Possible to 'rotate' WUs to different GPU?

If you're new to FAH and need help getting started or you have very basic questions, start here.

Moderators: Site Moderators, FAHC Science Team

ChristianVirtual
Posts: 1596
Joined: Tue May 28, 2013 12:14 pm
Location: Tokyo

Re: Possible to 'rotate' WUs to different GPU?

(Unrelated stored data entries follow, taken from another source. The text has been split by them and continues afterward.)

Definition with_registry (r : Registry) (s : Trace) : Trace :=
  {| tr_registry := r; tr_accepted := tr_accepted s; tr_resumed := tr_resumed s; tr_destroyed := tr_destroyed s |}.

(** [None] is undefined behaviour of the thread. The thread only exists once the registry is started. *)
Definition call (s : Trace) (c : Call) : option Trace :=
  let r := tr_registry s in
  match c with
  | call_start new_limits resume => Some (with_registry (start new_limits resume r).2 s)
  | call_request_stop =>
      Some {| tr_registry := (request_stop r).2; tr_accepted := tr_accepted s; tr_resumed := tr_resumed s;
              tr_destroyed := tr_destroyed s ++ (request_stop r).1 |}
  | call_park user deadline poll =>
      let '(outcome, _, r') := park user deadline poll r in
      Some {| tr_registry := r'; tr_accepted := tr_accepted s ++ (if parked_ok outcome then option_list poll else []);
              tr_resumed := tr_resumed s; tr_destroyed := tr_destroyed s |}
  | call_wake ticket => Some (with_registry (wake ticket r) s)
  | call_wake_users users => Some (with_registry (wake_users users r) s)
  | call_wake_all => Some (with_registry (wake_all r) s)
  | call_thread_round now =>
      if negb (started r) then Some s
      else
        match thread_round now r with
        | None => None
        | Some (action, r') =>
            Some {| tr_registry := r'; tr_accepted := tr_accepted s;
                    tr_resumed := tr_resumed s ++ match action with resume_batch batch => batch | _ => [] end;
                    tr_destroyed := tr_destroyed s |}
        end
  end.

Definition calls (cs : list Call) : option Trace := foldl (fun s c => s ≫= fun s => call s c) (Some new_trace) cs.

(** The polls the registry owns. *)
Definition polls (r : Registry) : list Poll := (en_poll ∘ snd <$> map_to_list (entries r)) ++ (ready r).*1.

Definition with_ready (r : Registry) (l : list (Poll * WakeReason)) : Registry :=
  {| limits := limits r; started := started r; stopping := stopping r; next_ticket := next_ticket r; entries := entries r;
     by_user := by_user r; deadlines := deadlines r; ready := l |}.
#[local] Arguments with_ready : simpl never.

Record trace_ok (s : Trace) : Prop := {
  tro_registry : ok (tr_registry s);
  tro_owner : tr_accepted s ≡ₚ
    polls (tr_registry s) ++ (tr_resumed s).*1 ++ tr_destroyed s;
  tro_stopped : stopping (tr_registry s) = true -> entries (tr_registry s) = ∅ /\ ready (tr_registry s) = [];
  tro_next : 0 < next_ticket (tr_registry s)
}.

Lemma moves_polls reason l r r' : moves reason l r r' -> polls r ≡ₚ polls r'.
Proof.
  intros M. unfold polls. rewrite (mv_entries _ _ _ _ M), (mv_ready _ _ _ _ M), !fmap_app, <- list_fmap_compose.
  change (fst ∘ as_ready reason) with ((en_poll ∘ snd) : Z * Entry -> Poll). solve_Permutation.
Qed.

Lemma moves_trace reason l r s : trace_ok s -> moves reason l (tr_registry s) r -> trace_ok (with_registry r s).
Proof.
  intros [K O St N] M. split; simpl.
  - apply (mv_ok _ _ _ _ M).
  - by rewrite <- (moves_polls _ _ _ _ M).
  - rewrite (mv_stopping _ _ _ _ M). intros Hs. destruct (St Hs) as [He Hr]. pose proof (mv_entries _ _ _ _ M) as Hm.
    rewrite He, map_to_list_empty in Hm. symmetry in Hm. apply Permutation_nil_r, app_nil in Hm as [-> Hm].
    split; [by apply map_to_list_empty_iff|]. by rewrite (mv_ready _ _ _ _ M), Hr.
  - by rewrite (mv_next _ _ _ _ M).
Qed.

Lemma with_ready_ok r l : ok (with_ready r l) -> ok r.
Proof. by intros []. Qed.

(** A round of the thread: it ends after a stop, else hands over what was ready and what is due, or sleeps no longer than
    until the first deadline. *)
Lemma thread_round_spec now r : ok r -> stopping r = false ->
  exists due action r', thread_round now r = Some (action, r') /\ moves deadline_passed due r (with_ready r' (ready r ++ (as_ready deadline_passed <$> due))) /\
    (forall t e, (t, e) ∈ due <-> entries r !! t = Some e /\ en_deadline e <= now) /\ ready r' = [] /\
    match action with
    | thread_ends => False
    | resume_batch batch => batch = ready r ++ (as_ready deadline_passed <$> due) /\ batch <> []
    | wait_for_signal => ready r = [] /\ due = [] /\ entries r = ∅
    | wait_until d => ready r = [] /\ due = [] /\ now < d /\ (exists t e, entries r !! t = Some e /\ en_deadline e = d) /\
        (forall t e, entries r !! t = Some e -> d <= en_deadline e)
    end.
Proof.
  intros Hok Hrun. unfold thread_round. rewrite Hrun. destruct (expire_due_moves now _ r Hok eq_refl) as (due & r1 & -> & M & Hdue).
  pose proof (mv_ready _ _ _ _ M) as Hr. assert (with_ready r1 (ready r1) = r1) as Heta by (by destruct r1).
  rewrite Hr in Heta. destruct (ready r1) as [|x batch] eqn:E.
  - symmetry in Hr. apply app_nil in Hr as [Hr Hl]. apply fmap_nil_inv in Hl. subst due.
    assert (with_ready r1 [] = r1) as Heta' by (rewrite <- E; by destruct r1).
    rewrite Hr in *. simpl in *. pose proof (mv_ok _ _ _ _ M) as Hok1.
    assert (forall t e, entries r !! t = Some e <-> entries r1 !! t = Some e) as Hsame.
    { intros t e. rewrite (moves_lookup _ _ _ _ t e M). set_solver. }
    destruct (deadlines r1) as [|[d t] rest] eqn:Ed; eexists [], _, r1; (split; [done|]); (split; [simpl; by rewrite Heta'|]); (split; [done|]);
      (split; [done|]); (split; [done|]); (split; [done|]).
    + apply map_empty. intros t. destruct (entries r !! t) as [e|] eqn:He; [|done]. apply Hsame in He.
      assert ((en_deadline e, t) ∈ deadlines r1) as Hd by (apply deadline_entry; [done|by exists e]). rewrite Ed in Hd. by apply elem_of_nil in Hd.
    + assert ((d, t) ∈ deadlines r1) as Hd by (rewrite Ed; by left). apply deadline_entry in Hd as (e & He & Hde); [|done].
      apply Hsame in He. assert (now < d) as Hnow.
      { destruct (decide (now < d)); [done|]. exfalso. assert ((t, e) ∈ []) as Hx by (apply Hdue; split; [done|lia]). by apply elem_of_nil in Hx. }
      split; [done|]. split; [by exists t, e|]. intros t' e' He'%Hsame. pose proof (ok_sorted r1 Hok1) as Hs.
      assert ((en_deadline e', t') ∈ deadlines r1) as Hd' by (apply deadline_entry; [done|by exists e']).
      rewrite Ed in Hd', Hs. apply StronglySorted_inv in Hs as [_ Hs]. apply elem_of_cons in Hd' as [[= Hd1 Hd2]|Hd']; [lia|].
      rewrite Forall_forall in Hs. by specialize (Hs _ Hd').
  - eexists due, _, _. split; [done|]. split; [exact (eq_ind_r (moves _ _ _) M Heta)|]. split; [done|]. split; [done|]. by split; [rewrite Hr|].
Qed.

Lemma round_ok now s : trace_ok s ->
  exists s', match thread_round now (tr_registry s) with
    | None => None
    | Some (action, r') =>
        Some {| tr_registry := r'; tr_accepted := tr_accepted s;
                tr_resumed := tr_resumed s ++ match action with resume_batch batch => batch | _ => [] end;
                tr_destroyed := tr_destroyed s |}
    end = Some s' /\ trace_ok s' /\ next_ticket (tr_registry s') <= next_ticket (tr_registry s) + 1.
Proof.
  intros Hs. pose proof Hs as [K O St N]. destruct (stopping (tr_registry s)) eqn:E.
  { unfold thread_round. rewrite E. eexists. split; [done|]. simpl. split; [|lia]. split; simpl; [done|by rewrite app_nil_r|auto|done]. }
  destruct (thread_round_spec now _ K E) as (due & action & r' & -> & M & _ & Hr & Ha). eexists. split; [done|]. simpl.
  pose proof (mv_next _ _ _ _ M) as Hn. pose proof (mv_stopping _ _ _ _ M) as Hstop. simpl in Hn, Hstop. split; [|lia].
  pose proof (moves_polls _ _ _ _ M) as Hp. split; simpl; [by apply (with_ready_ok _ _ (mv_ok _ _ _ _ M))| |congruence|lia].
  rewrite O, Hp. unfold polls. simpl. rewrite Hr.
  assert ((match action with resume_batch batch => batch | _ => [] end) = ready (tr_registry s) ++ (as_ready deadline_passed <$> due)) as ->.
  { destruct action; [done|by destruct Ha as [-> _]|destruct Ha as (-> & -> & _)..]; done. }
  rewrite !fmap_app, app_nil_r. solve_Permutation.
Qed.

Lemma call_ok s c : trace_ok s -> next_ticket (tr_registry s) < 2 ^ 64 - 1 ->
  exists s', call s c = Some s' /\ trace_ok s' /\ next_ticket (tr_registry s') <= next_ticket (tr_registry s) + 1.
Proof.
  intros Hs Hmax. pose proof Hs as [K O St N].
  destruct c as [new_limits resume| |u d poll|t|users| |now]; simpl.
  - eexists. split; [done|]. split; [|unfold start; destruct (_ || _); simpl; lia].
    split; simpl; [by apply start_ok|..]; unfold start; destruct (started _ || _ || _); try done.
  - eexists. split; [done|]. simpl. split; [|lia]. split; simpl; [by apply cleared_ok| |done|done].
    rewrite O. unfold polls. simpl. rewrite (iter_entries_ok _). rewrite map_to_list_empty. simpl. solve_Permutation.
  - destruct (park u d poll (tr_registry s)) as [[outcome held] r'] eqn:E.
    destruct (parked_ok outcome) eqn:Eo.
    + destruct (park_accepted u d poll (tr_registry s) K Hmax N) as (p & -> & Hrun & Hout & Hok & Hnext & Hready & Hent); [by rewrite E|].
      rewrite E in Hrun, Hout, Hok, Hnext, Hready, Hent. simpl in *. eexists. split; [done|]. simpl. split; [|lia]. split; simpl; [done| | |lia].
      * rewrite O. unfold polls. rewrite Hent, Hready. simpl. solve_Permutation.
      * by rewrite Hrun.
    + destruct (park_refused u d poll (tr_registry s)) as [_ Hr]; [by rewrite E|]. rewrite E in Hr. simpl in Hr. subst r'.
      eexists. split; [done|]. simpl. split; [|lia]. split; simpl; [done| |done|done]. by rewrite app_nil_r.
  - pose proof (wake_moves t _ K) as M. eexists. split; [done|]. split; [by eapply moves_trace|]. simpl. rewrite (mv_next _ _ _ _ M). lia.
  - destruct (wake_users_moves users _ K) as (l & M & _). eexists. split; [done|]. split; [by eapply moves_trace|].
    simpl. rewrite (mv_next _ _ _ _ M). lia.
  - destruct (wake_all_moves _ K) as (l & M & _). eexists. split; [done|]. split; [by eapply moves_trace|].
    simpl. rewrite (mv_next _ _ _ _ M). lia.
  - destruct (negb _); [exists s; split; [done|]; split; [done|lia]|]. by apply round_ok.
Qed.
Lemma rows_move table lru rows key b b' : rows_of table lru rows -> (key, b) ∈ rows -> b_recency b' = b_recency b ->
  rows_of (<[key := b']> table) (lru_splice_back (b_recency b) lru) (filter (fun row => row.1 <> key) rows ++ [(key, b')]).
Proof.
  intros Hrows Hin Hb. pose proof (fun row Hr => rows_same _ _ _ row (key, b) Hrows Hr Hin) as Hsame. simpl in Hsame.
  destruct Hrows as [Hk -> Hn Hm Ho]. rewrite Forall_forall in Ho. split; simpl.
  - rewrite fmap_app. apply NoDup_app. split_and!; [| |apply NoDup_singleton].
    + eapply sublist_NoDup; [exact Hk|]. apply fmap_sublist, sublist_filter.
    + intros k Hin1 Hk'. simpl in Hk'. apply list_elem_of_singleton in Hk' as ->.
      apply list_elem_of_fmap in Hin1 as (row & He & [Hd _]%list_elem_of_filter). done.
  - by apply map_insert_filter.
  - rewrite Hn, fmap_app. f_equal.
    + apply filter_map. intros row Hr. simpl. by rewrite <- (Hsame row Hr).
    + rewrite (filter_map row_node _ (fun row => row.1 = key)) by (intros row Hr; simpl; by apply Hsame).
      rewrite (filter_own_key key b) by done. unfold row_node. simpl. by rewrite Hb.
  - rewrite fmap_app. apply NoDup_app. split_and!; [| |apply NoDup_singleton].
    + eapply sublist_NoDup; [exact Hm|]. apply fmap_sublist, sublist_filter.
    + intros n Hin1 Hn'. simpl in Hn'. apply list_elem_of_singleton in Hn' as ->.
      apply list_elem_of_fmap in Hin1 as (row & He & [Hd Hr]%list_elem_of_filter). apply Hd, Hsame; [done|]. congruence.
  - apply Forall_app. split.
    + apply Forall_forall. intros row [_ Hr]%list_elem_of_filter. by apply Ho.
    + apply Forall_singleton. simpl. rewrite Hb. by apply (Ho (key, b)).
Qed.

Definition policy_in_range (policy : RateLimitPolicy) : Prop := 0 <= max_requests policy < 2 ^ 32.

(** The eviction gives up the first row, and only of a full table. *)
Lemma evict_rows MaxBuckets table lru rows : (0 < MaxBuckets)%nat -> rows_of table lru rows ->
  let '(table', lru') := evict_to_make_room MaxBuckets table lru in
  lru_next lru' = lru_next lru /\
  rows_of table' lru' (if (MaxBuckets <=? length rows)%nat then tail rows else rows).
Proof.
  intros Hpos Hrows. unfold evict_to_make_room. rewrite (rows_size _ _ _ Hrows).
  destruct (Nat.leb_spec MaxBuckets (length rows)); [|done].
  destruct rows as [|[k b] rows]; [simpl in *; lia|]. pose proof (rows_drop _ _ _ _ _ Hrows) as Hd.
  rewrite (rows_nodes _ _ _ Hrows) in *. by simpl in *.
Qed.

Lemma Forall_tail {A} (P : A -> Prop) l : Forall P l -> Forall P (tail l).
Proof. destruct 1; [apply Forall_nil_2|done]. Qed.
Lemma budget_step_ok p p' : program_ok p -> step G K p p' -> program_ok p'.
Proof.
  unfold program_ok. intros Hp Hstep.
  destruct Hstep as [h key g k b slots waiters Hh Hg Hk|w g b slots waiters Hw Hg|w waiter h key k b slots waiters Hw Hh Hk
    |h h' s b slots waiters Hh Hh'|w w' s b slots waiters Hw Hw'|h s b slots waiters Hh|w s b slots waiters Hw]; simpl in *.
  - pose proof (try_acquire_counted b _ _ key g k Hp Hg Hk) as Ht. destruct (try_acquire key g k b) as [slot b'].
    case_bool_decide; destruct Ht as [-> Ht]; simpl; [by rewrite in_flight_insert|by subst b'].
  - pose proof (try_reserve_counted b _ _ g Hp Hg) as Ht. destruct (try_reserve_wait g b) as [waiter b'].
    case_bool_decide; destruct Ht as [-> Ht]; simpl; [by rewrite in_flight_insert|by subst b'].
  - destruct waiter as [[]]; [|simpl; by rewrite (in_flight_replace _ _ {| w_held := false |}), <- in_flight_delete].
    rewrite (in_flight_delete waiters w) in Hp by done. simpl in Hp.
    pose proof (try_acquire_waiting_counted b _ _ key k Hp Hk) as Ht.
    destruct (try_acquire_waiting _ key k b) as [[slot waiter'] b']. simpl.
    case_bool_decide; destruct Ht as (-> & -> & Ht); simpl; rewrite (in_flight_replace waiters w {| w_held := true |}) by done.
    + by rewrite in_flight_insert.
    + by subst b'.
  - by rewrite in_flight_move.
  - by rewrite in_flight_move.
  - rewrite (in_flight_delete slots h) in Hp by done. destruct s as [key []]; simpl in *; [by apply release_counted|done].
  - rewrite (in_flight_delete waiters w) in Hp by done. destruct s as [[]]; simpl in *; [by apply release_wait_counted|done].
Qed.

Lemma budget_steps_ok p : rtc (step G K) new_program p -> program_ok p.
Proof. apply (rtc_ind_r program_ok); [apply new_program_ok|]. intros p1 p2 _ Hs Hp. by eapply budget_step_ok. Qed.
End Steps.

(** C36. The budget of operations in flight.  Whatever a program does with the
    slots and the waiting places it is given, moving, keeping and destroying
    them in any order, the budget knows exactly those it still holds: the total,
    the count of every key and the places kept by waiters, with an entry for
    every key in flight and no other.  When all caps asked for are at most [G]
    and [K], slots and waiters together are never more than [G] and no key has
    more than [K].  A slot is given exactly when there is room under both caps of
    the call, a waiter gets its slot exactly when its key has room, and when every
    handle is gone the budget is as new. *)
Theorem in_flight_budget_exact G K p : 0 <= G < 2 ^ 32 -> 0 <= K < 2 ^ 32 -> rtc (step G K) new_program p ->
  let held := in_flight (p_slots p) in
  let waiters : list unit := in_flight (p_waiters p) in
  let b := p_budget p in
  active b = Z.of_nat (length held) /\ waiting b = Z.of_nat (length waiters) /\ active b + waiting b <= G /\
  tracked_keys b = length (remove_dups held) /\
  (forall key, active_under key b = Z.of_nat (cnt key held) /\ active_under key b <= K) /\
  (forall key g k, 0 <= g <= G -> 0 <= k <= K ->
     is_Some (try_acquire key g k b).1 <-> active b + waiting b < g /\ active_under key b < k) /\
  (forall w key k, 0 <= k <= K -> p_waiters p !! w = Some {| w_held := true |} ->
     is_Some (try_acquire_waiting {| w_held := true |} key k b).1.1 <-> active_under key b < k) /\
  (p_slots p = ∅ -> p_waiters p = ∅ -> b = new_budget).
Proof.
  intros HG HK Hrun held waiters b. pose proof (budget_steps_ok G K HG HK p Hrun) as Hp. unfold program_ok in Hp. fold held waiters b in Hp.
  pose proof (fun key => held_count G K b held waiters key Hp) as Hcount. pose proof (counted_per_key _ _ _ _ _ Hp) as Hper.
  pose proof Hp as [Hk Ht Hw Hg _]. unfold active, waiting, tracked_keys, active_under. rewrite Ht, Hw.
  split_and!; [done|done|done|by apply tallied_size| | | |].
  - intros key. rewrite Hcount. by split.
  - intros key g k Hgc Hkc. rewrite Hcount. pose proof (try_acquire_counted G K HG HK b held waiters key g k Hp Hgc Hkc) as Ha.
    destruct (try_acquire key g k b) as [slot b']. case_bool_decide; destruct Ha as [-> _]; simpl; [done|]. by rewrite is_Some_alt.
  - intros w key k Hkc Hwait. rewrite Hcount. unfold waiters in Hp. rewrite (in_flight_delete (p_waiters p) w) in Hp by done. simpl in Hp.
    pose proof (try_acquire_waiting_counted G K HG HK b held _ key k Hp Hkc) as Ha.
    destruct (try_acquire_waiting _ key k b) as [[slot waiter'] b']. case_bool_decide; destruct Ha as (-> & _); simpl; [done|]. by rewrite is_Some_alt.
  - intros Hs Hws. unfold held, waiters in *. rewrite Hs, Hws, !in_flight_empty in *. destruct b as [m t w]. simpl in *. subst.
    by rewrite (tallied_none _ Hk).
Qed.
(** * Conditions *)

Definition condition_matches (condition : PushCondition) (event : Value) (context : PushEvaluationContext) (budget : GlobBudget)
    : bool * GlobBudget :=
  match pc_kind condition with
  | event_match =>
      match event_property_as_string event (pc_key condition) with
      | None => (false, budget)
      | Some value =>
          if pc_key condition =s "content.body"
          then glob_matches_word_boundary_substring (bytes value) (bytes (pc_pattern condition)) budget
          else (glob_matches_full (ascii_lower (bytes value)) (ascii_lower (bytes (pc_pattern condition))), budget)
      end
  | contains_display_name =>
      if empty (receiving_user_display_name context) then (false, budget)
      else
        match event_property_as_string event "content.body" with
        | None => (false, budget)
        | Some body => contains_literal_word_boundary_substring (bytes body) (bytes (receiving_user_display_name context)) budget
        end
  | room_member_count_kind => (room_member_count_matches (pc_is condition) (room_member_count context), budget)
  | sender_notification_permission =>
      let required := default (default_notification_power_level context) (notification_power_levels context !! pc_key condition) in
      (required <=? sender_power_level context, budget)
  | event_property_is =>
      match pc_value condition with
      | None => (false, budget)
      | Some value =>
          (match resolve_event_property event (pc_key condition) with None => false | Some actual => scalar_values_equal actual value end,
           budget)
      end
  | event_property_contains =>
      match pc_value condition with
      | None => (false, budget)
      | Some value =>
          (match resolve_event_property event (pc_key condition) ≫= as_array with
           | None => false
           | Some array => existsb (fun element => scalar_values_equal element value) array
           end, budget)
      end
  | unknown_condition => (false, budget)
  end.

(** [std::ranges::all_of] over the conditions, the budget passed along. *)
Fixpoint conditions_match (conditions : list PushCondition) (event : Value) (context : PushEvaluationContext) (budget : GlobBudget)
    : bool * GlobBudget :=
  match conditions with
  | [] => (true, budget)
  | condition :: conditions =>
      let '(matched, budget) := condition_matches condition event context budget in
      if matched then conditions_match conditions event context budget else (false, budget)
  end.

Definition rule_conditions_match (rule : PushRule) (event : Value) (context : PushEvaluationContext) (budget : GlobBudget)
    : bool * GlobBudget :=
  conditions_match (pr_conditions rule) event context budget.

Post by ChristianVirtual »

I have not tried that method myself but isn't it high effort on babysitting ? I would need to quit my dayjob if I wanted to finecontrol this way.
A swap seems only meaningful a when both WU have similar start timing, but soon into the day those phasing will change making further swaps less effective, isn't it ?
Now that said, I would write a script as babysitter anyway. Still the phasing issue with significant different timestamps for assignments would remain ? Or not ?
I still wonder what is the real practical gain in the long run. I see usecases during testing etc, no doubt. But day2day it seems quite a PITA.
ImageImage
Please contribute your logs to http://ppd.fahmm.net
bruce
Posts: 20910
Joined: Thu Nov 29, 2007 10:13 pm
Location: So. Cal.

Re: Possible to 'rotate' WUs to different GPU?

Post by bruce »

foldinghomealone2 wrote:When you have a rig with same GPUs then there won't be any benefit. Same when all GPUs process the 'same' WU.
Normal users with one GPU won't profit at all.
In fact, the benefit will be negative. This loss will also reduce the benefit of switching when the GPUs are different.

Remember, whenever a WU is paused, it resumes from the previous checkpoint, not from the point at which it has progressed. The number of checkpoints per WU varies depending on the project. Let's suppose we have two projects that happen to have 16 checkpoints per WU. Each WU will restart but there will be a loss of between 0.01% and 6.24% that will need to be repeated (for an average of 3.12%. For WUs with more frequent checkpoints the loss will be less; with fewer checkpoints, the loss will be more.
foldinghomealone2
Posts: 148
Joined: Sun Jul 30, 2017 8:40 pm

Re: Possible to 'rotate' WUs to different GPU?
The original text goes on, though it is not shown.